A Stakeholder Perspective on Open Banking
The current adoption of Open Banking isn’t all-encompassing. There is scope for secured data sharing and improvement of services by optimally utilizing resources. Open Banking Working Group (OBWG) suggests, an efficient Open Banking strategy will improve the banking experience for all involved parties’. The incentives for stakeholders would vary depending on their interest in securing benefits, cost-effectiveness, risk management, regulatory accountability, and revenue generation.
Regulators: A robust governance model assists regulators in identifying the risk and fraud challenges. Well-defined resolution mechanisms are expedient to detect threats in real-time as they maintain proper regulations and standards to enhance other stakeholders’ trust in the process.
Customers: Individuals and businesses must trust the bank and TPPs before they agree to share their data. They would expect personalized and cost-effective wealth management services in return. They prefer to compare prices and select the most resource-efficient services and financial products.
Lenders: They will be able to identify a customer’s risk appetite and forecast their ability to pay off a loan by analyzing historical data. This would enable lenders to target customers appropriately and provide them competitive offers.
Third-party auditors: Fraud detection won’t be a challenge for third-party auditors if they can securely monitor transaction data for unusual changes in behavioral and spending patterns. They can gather and compile data from multiple customer accounts, product types, and TPPs using innovative aggregation tools.

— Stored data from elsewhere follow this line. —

(* ===== verification/Checkpoint.v ===== *)
(** * Checkpoints of the side system ([duty-tracker/src/predicates.rs], [parse_strata_checkpoint])

    A checkpoint transaction carries, in the script of its first input, a signed commitment to the
    state of the side system.  The [strata] crates read it; they are parameters. *)

From S2P Require Import Prelude Bitcoin TxTypes Deposit ContractTypes.

(** What the bridge reads of a checkpoint: the height of the last L1 block it covers, and the
    serialized chain state; and what the [strata] crates do with the script of a checkpoint. *)
Record Checkpoint := mkCheckpoint { l1_end_height : BitcoinBlockHeight; chainstate : list N }.

Class CheckpointLib := {
  TxFilterConfig : Type;
  SignedCheckpoint : Type;
  derive_from : RollupParams → option TxFilterConfig;
  taproot_leaf_script : list (list N) → option ScriptBuf;
  parse_envelope_payloads : ScriptBuf → TxFilterConfig → option (list (list N));
  signed_checkpoint_from_slice : list N → option SignedCheckpoint;
  verify_signed_checkpoint_sig : SignedCheckpoint → RollupParams → bool;
  into_checkpoint : SignedCheckpoint → Checkpoint;
  (** [borsh::from_slice::<Chainstate>] and the entries of its deposits table. *)
  Chainstate : Type;
  chainstate_from_slice : list N → option Chainstate;
  chainstate_deposits : Chainstate → list DepositEntry;
}.

Definition parse_strata_checkpoint `{CheckpointLib} (tx : Transaction) (rollup_params : RollupParams)
    : comp (option Checkpoint) :=
  filter_config ← expect (derive_from rollup_params);
  txin ← expect (input tx !! 0);
  match taproot_leaf_script (witness txin) with
  | None => Val None
  | Some script =>
      match parse_envelope_payloads script filter_config with
      | None | Some [] => Val None
      | Some (inscription :: _) =>
          match signed_checkpoint_from_slice inscription with
          | None => Val None
          | Some signed_checkpoint =>
              if verify_signed_checkpoint_sig signed_checkpoint rollup_params
              then Val (Some (into_checkpoint signed_checkpoint)) else Val None
          end
      end
  end.
Lemma same_deposits_add m t txid : same_deposits m t →
  deposits_table m !! txid = None → (N.of_nat (size (deposits_table m)) < 2 ^ 32)%N →
  same_deposits (add_deposit_txid txid m).1
    (mkSqlDeposits (insert_or_ignore_deposit txid (N.of_nat (length (deposits t))) (deposits t)) (operator_stake_txids t)).
Proof.
  intros [Hd Hc Hi Hs Hsc Hsi] Hnew Hlt. rewrite Hd in Hnew.
  assert (insert_or_ignore_deposit txid (N.of_nat (length (deposits t))) (deposits t)
    = deposits t ++ [(txid, N.of_nat (length (deposits t)))]) as E.
  { unfold insert_or_ignore_deposit. replace (existsb _ _) with false; [done|]. symmetry.
    apply not_true_iff_false. rewrite existsb_true. intros ([k v] & Hin & He). apply orb_true_iff in He as [He|He];
      apply bool_decide_eq_true in He; cbn in He; subst.
    - by apply select_key_None in Hnew; destruct Hnew; eapply elem_of_key.
    - apply Hi in Hin. cbn in Hin. lia. }
  rewrite E. split; cbn -[select_key lookup_for Nat.add N.of_nat]; try done.
  - intros k. rewrite select_key_app. unfold count_u32. rewrite N.mod_small, <- Hc by done.
    destruct (decide (k = txid)) as [->|Hk].
    + rewrite lookup_insert_eq, Hnew. cbn. by rewrite decide_True.
    + rewrite lookup_insert_ne, Hd by done. destruct (select_key k _); [done|]. cbn. by rewrite decide_False.
  - rewrite map_size_insert, Hd, Hnew, length_app, Hc. cbn. lia.
  - intros [k v]. rewrite elem_of_app, list_elem_of_singleton, length_app. cbn [length snd].
    intros [Hin|[= -> ->]]; [apply Hi in Hin; cbn in Hin; lia|]. rewrite Hc. lia.
Qed.

Lemma stake_rows_app o t id o' txid :
  stake_rows o (t ++ [((id, o'), txid)]) = stake_rows o t + (if decide (o' = o) then 1 else 0).
Proof.
  unfold stake_rows. rewrite filter_app, length_app. f_equal. rewrite filter_cons. cbn. by case_decide.
Qed.
Definition verify_partials_from_peer (c : ContractCfg) (signer : P2POperatorPubKey) (claim_txid : Txid)
    (g : Graph) (graph_nonces : BTreeMap Txid (BTreeMap P2POperatorPubKey (PogMusigF PubNonce)))
    (agg_nonces : BTreeMap Txid (PogMusigF AggNonce)) (partial_sigs : PogMusigF PartialSignature)
    : comp (result TransitionErr bool) :=
  individual_pubkey ← expect (p2p_key_to_btc_key (operator_table c) signer);
  individual_pubnonces ← expect (graph_nonces !! claim_txid);
  if bool_decide (size individual_pubnonces ≠ cardinality (operator_table c)) then mret (Ok false)
  else
    pubnonces ← expect (individual_pubnonces !! signer);
    match agg_nonces !! claim_txid with
    | None => mret (Err AggNoncesMissing)
    | Some aggnonces =>
        sighashes ← musig_sighashes g;
        invalid ← anyM (λ '(pubnonce, message, witness, partial_signature, aggregated_nonce),
          key_agg_ctx ← expect_ok (create_agg_ctx (btc_keys (operator_table c)) witness);
          mret (negb (verify_partial key_agg_ctx partial_signature aggregated_nonce
            individual_pubkey pubnonce message)))
          (Pog.pack (Pog.zip5 pubnonces sighashes (musig_witnesses g) partial_sigs aggnonces));
        mret (if invalid : bool then Err InvalidPartial else Ok true)
    end.

(** ** Setup: inputs, nonces and signatures of the peg-out graphs *)

(** The graphs of all operators, in the order of their P2P keys, on worker threads or through
    the cache. *)
Definition setup_graphs (multi_thread_graph_gen : bool) (c : ContractCfg)
    (cache : BTreeMap Txid Graph) (inputs : BTreeMap P2POperatorPubKey PegOutGraphInput)
    : comp (BTreeMap Txid Graph * list (P2POperatorPubKey * Graph)) :=
  if multi_thread_graph_gen then
    graphs ← mapM (λ '(signer, i), g ← build_graph c i; mret (signer, g)) (bt_iter inputs);
    mret (cache, graphs)
  else
    foldlM (λ '(cache, graphs) '(signer, i),
      '(cache, g) ← cached_graph c cache i;
      mret (cache, graphs ++ [(signer, g)])) (cache, []) (bt_iter inputs).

Need and long-term impact of Open Banking
Fragmentation of financial operations through Open Banking is the prelude to omni-channel banking experiences and addressing:
Evolving customer needs: Customer expectations are evolving expeditiously beyond core banking services. A holistic customer experience encapsulates additional benefits like real-time payment updates, accessibility of self-service options, one-click insurance, and loan services. Several studies demonstrate the willingness of consumers to use this technology. Barclay’s research found that 40% of consumers are willing to share their data to receive personalized financial management services. Another study by Accenture found that 85% of 18-25 year-old consumers trust third parties to aggregate their financial data. When a clear benefit was identified and conveyed, the research participants demonstrate a strong propensity to adopt Open Banking.

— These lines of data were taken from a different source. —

Lemma notify_aborted sm :
  cstate sm = Aborted → (block_height (mstate sm) + 1 ≤ U64_MAX)%N →
  notify_new_block (block_height (mstate sm) + 1) sm =
    Val (with_height sm (block_height (mstate sm) + 1), Ok None).
Proof.
  intros Hs Hb. unfold notify_new_block. rewrite u64_add_small by done. cbn [mbind comp_bind].
  rewrite bool_decide_eq_false_2 by auto. cbn [mstate with_height state]. by rewrite Hs.
Qed.

Lemma notify_requested sm r :
  cstate sm = Requested r → (block_height (mstate sm) + 1 ≤ U64_MAX)%N →
  notify_new_block (block_height (mstate sm) + 1) sm =
    Val (if (abort_deadline r <=? block_height (mstate sm) + 1)%N
         then (with_state (with_height sm (block_height (mstate sm) + 1)) Aborted, Ok (Some Abort))
         else (with_height sm (block_height (mstate sm) + 1), Ok None)).
Proof.
  intros Hs Hb. unfold notify_new_block. rewrite u64_add_small by done. cbn [mbind comp_bind].
  rewrite bool_decide_eq_false_2 by auto. cbn [mstate with_height state]. rewrite Hs. by case_match.
Qed.

Lemma blocks_aborted sm n :
  cstate sm = Aborted → (block_height (mstate sm) + N.of_nat n ≤ U64_MAX)%N →
  run (blocks (block_height (mstate sm)) n) sm =
    Val (with_height sm (block_height (mstate sm) + N.of_nat n),
         (λ _, Ok []) <$> next_heights (block_height (mstate sm)) n).
Proof.
  revert sm. induction n as [|n IH]; intros sm Hs Hb.
  - rewrite N.add_0_r. by destruct sm as [? []].
  - rewrite blocks_S, next_heights_S.
    pose proof (IH (with_height sm (block_height (mstate sm) + 1)) Hs ltac:(cbn; lia)) as Hr.
    erewrite run_block; [|apply (notify_aborted _ Hs); lia|exact Hr].
    cbn [block_height mstate with_height fmap list_fmap].
    by replace (block_height (mstate sm) + 1 + N.of_nat n)%N
      with (block_height (mstate sm) + N.of_nat (S n))%N by lia.
Qed.

(** A request that is not deposited in time is aborted, once, and at the right block.  While
    blocks arrive and nothing else happens, a requested contract stays as it is before its abort
    deadline, moves to [Aborted] with the duty to abort at the first block that reaches the
    deadline, and asks for nothing afterwards. *)
Theorem request_aborts_at_deadline sm r n :
  cstate sm = Requested r → (block_height (mstate sm) + N.of_nat n ≤ U64_MAX)%N →
  let b := block_height (mstate sm) in
  let due := N.max (abort_deadline r) (b + 1) in
  ∃ sm', run (blocks b n) sm =
      Val (sm', (λ h, Ok (if (h =? due)%N then [Abort] else [])) <$> next_heights b n) ∧
    block_height (mstate sm') = (b + N.of_nat n)%N ∧
    cstate sm' = if (due <=? b + N.of_nat n)%N then Aborted else Requested r.
Proof.
  revert sm. induction n as [|n IH]; intros sm Hs Hb b due; subst b due.
  - exists sm. rewrite N.add_0_r, (proj2 (N.leb_gt _ _)) by lia. done.
  - rewrite blocks_S, next_heights_S. pose proof (notify_requested sm r Hs) as Hn.
    destruct (N.leb_spec (abort_deadline r) (block_height (mstate sm) + 1)) as [Hd|Hd].
    + pose proof (blocks_aborted (with_state (with_height sm (block_height (mstate sm) + 1)) Aborted) n
        eq_refl ltac:(cbn; lia)) as Hr.
      eexists. split.
      * erewrite run_block; [|apply Hn; lia|exact Hr].
        cbn [fmap list_fmap opt_list]. rewrite (proj2 (N.eqb_eq _ _)) by lia. do 3 f_equal.
        apply list_fmap_ext. intros i x Hx. f_equal. apply list_elem_of_lookup_2 in Hx.
        apply list_elem_of_fmap in Hx as (k & -> & _). rewrite (proj2 (N.eqb_neq _ _)) by (cbn; lia). done.
      * cbn. rewrite (proj2 (N.leb_le _ _)) by lia. split; [lia|done].
    + destruct (IH (with_height sm (block_height (mstate sm) + 1)) Hs) as (sm' & Hr & Hh & Hst); [cbn; lia|].
      cbn [block_height mstate with_height] in Hr, Hh, Hst. exists sm'. split; [|split].
      * erewrite run_block; [|apply Hn; lia|exact Hr]. cbn [fmap list_fmap opt_list].
        rewrite !N.max_l by lia. rewrite (proj2 (N.eqb_neq _ _)) by lia. done.
      * rewrite Hh. lia.
      * rewrite Hst, !N.max_l by lia. replace (block_height (mstate sm) + 1 + N.of_nat n)%N
          with (block_height (mstate sm) + N.of_nat (S n))%N by lia. done.
Qed.

End timelocks.

Section signing.
Context `{BuildProfile, BitcoinLib, SighashLib, InstructionsLib, TaprootLib, DepositLib,
  DescriptorLib, Musig2Lib, TxGraphOps}.

Abbreviation cstate sm := (state (mstate sm)).

(** An invariant of the machine holds along its runs. *)
Lemma run_ind (P : ContractSM → Prop) inputs sm sm' outs :
  P sm →
  (∀ mt ev sm sm' res, Feed mt ev ∈ inputs → P sm → process_contract_event mt ev sm = Val (sm', res) → P sm') →
  (∀ sm, P sm → P (restore (cfg sm) (mstate sm))) →
  run inputs sm = Val (sm', outs) → P sm'.
Proof.
  intros Hsm Hev Hre. revert sm outs Hsm. induction inputs as [|i inputs IH]; intros sm outs Hsm Hr; cbn in Hr.
  - by handler_inv.
  - apply comp_bind_Val in Hr as ([sm1 o1] & Hi & ([sm2 o2] & Hr & Hout)%comp_bind_Val).
    unfold mret, comp_ret in Hout; simplify_eq/=. eapply IH; [| |exact Hr].
    + intros mt ev s s' res ?. apply Hev. by right.
    + destruct i as [mt ev|]; cbn in Hi.
      * apply comp_bind_Val in Hi as ([sm3 res] & Hp & Hi). handler_inv. eapply Hev; [by left|done..].
      * handler_inv. by apply Hre.
Qed.

Lemma root_fields_kept mt ev sm sm' res r r' :
  root_event ev = false → process_contract_event mt ev sm = Val (sm', res) →
  cstate sm = Requested r → cstate sm' = Requested r' →
  root_nonces r' = root_nonces r ∧ root_partials r' = root_partials r.
Proof.
  intros Hev Hp Hs Hs'. destruct (setup_event ev) eqn:Hset.
  - destruct ev; try done; cbn [process_contract_event] in Hp; unfold collect_duty in Hp;
      try apply comp_bind_Val in Hp as ([sm1 res1] & Hp & ?); handler_inv; cbn in *; revert Hp;
      unfold process_deposit_setup, process_graph_nonces, process_graph_signatures, process_aggregate_sigs;
      rewrite Hs; intros Hp; handler_inv; cbn in Hs'; try rewrite Hs in Hs'; simplify_eq; try done.
    edestruct register_graphs_fixed as (_ & _ & _ & -> & ->). done.
  - apply event_refines in Hp as [_ [Heq|Ht]]; rewrite Hs, Hs' in *; [by simplify_eq|].
    inversion Ht; congruence.
Qed.


Lemma requested_before mt ev sm sm' res r' :
  process_contract_event mt ev sm = Val (sm', res) → cstate sm' = Requested r' →
  cfg sm' = cfg sm ∧ ∃ r, cstate sm = Requested r.
Proof.
  intros [Hc [Heq|Ht]]%event_refines Hs'; split; try done; rewrite Hs' in *; [by eexists|].
  inversion Ht. by eexists.
Qed.

Lemma verified_root_partial_mono c r r' op btc sig :
  root_nonces r ⊆ root_nonces r' → verified_root_partial c r op btc sig → verified_root_partial c r' op btc sig.
Proof.
  intros Hsub (nonce & m & ctx & msg & Hn & Hm & Hrest). exists nonce, m, ctx, msg.
  split_and!; [by eapply lookup_weaken|by etrans|naive_solver..].
Qed.

Lemma root_nonce_step signer nonce sm sm' res r :
  process_root_nonce signer nonce sm = Val (sm', res) → cstate sm = Requested r →
  sm' = sm ∨ root_nonces r !! signer = None ∧
    cstate sm' = Requested (set_root_nonces r (<[signer := nonce]> (root_nonces r))).
Proof.
  unfold process_root_nonce. intros Hp Hs. rewrite Hs in Hp. handler_inv; auto.
Qed.

Lemma root_signature_step signer sig sm sm' res r :
  process_root_signature signer sig sm = Val (sm', res) → cstate sm = Requested r →
  (sm' = sm ∧ ∀ d, res ≠ Ok (Some d)) ∨
  ∃ btc, p2p_key_to_btc_key (operator_table (cfg sm)) signer = Some btc ∧
    root_partials r !! signer = None ∧ verified_root_partial (cfg sm) r signer btc sig ∧
    cstate sm' = Requested (set_root_partials r (<[signer := sig]> (root_partials r))) ∧
    res = Ok (if bool_decide (size (<[signer := sig]> (root_partials r)) = cardinality (operator_table (cfg sm)))
      then Some (PublishDeposit (deposit_tx (cfg sm))
        (in_table_order (operator_table (cfg sm)) (<[signer := sig]> (root_partials r)))
        (AggNonce_sum (bt_values (root_nonces r)))) else None).
Proof.
  unfold process_root_signature. intros Hp Hs. rewrite Hs in Hp.
  destruct (create_agg_ctx _ _) as [ctx|] eqn:Hctx; handler_inv; bool_props; try (by left).
  right. unfold expect_ok in *. simplify_eq. eexists. split_and!; try done.
  eexists _, (root_nonces r), _, _. split_and!; eauto.
Qed.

Implementing a ‘Digital First’ approach: A large set of customers now prefer interactive digital banking over in-branch banking. The COVID-19 crisis has furthered usage of online banking services. Around 70% of the 4000 customers surveyed by a research institute revealed they held an account with a digital-first financial service provider or banking challenger and agreed to have a better user experience.
Collaborative teams are presently a requisite for banks to drive higher customer satisfaction levels for the “digital-first” users.
In Summary
Banks are using Open Banking to offer their customers innovative banking and payment solutions. With Open Banking, Fintechs can help banks reach every corner of the market, and banks can lend them trustability. As Open Banking is still nascent across all markets, the path ahead involves outlining minimum regulatory requirements to build customer trust in banks and TPPs. Risk-scoring based on data sharing between banks will make Open Banking transactions secure and aid in dispute resolution to help the ecosystem thrive systematically.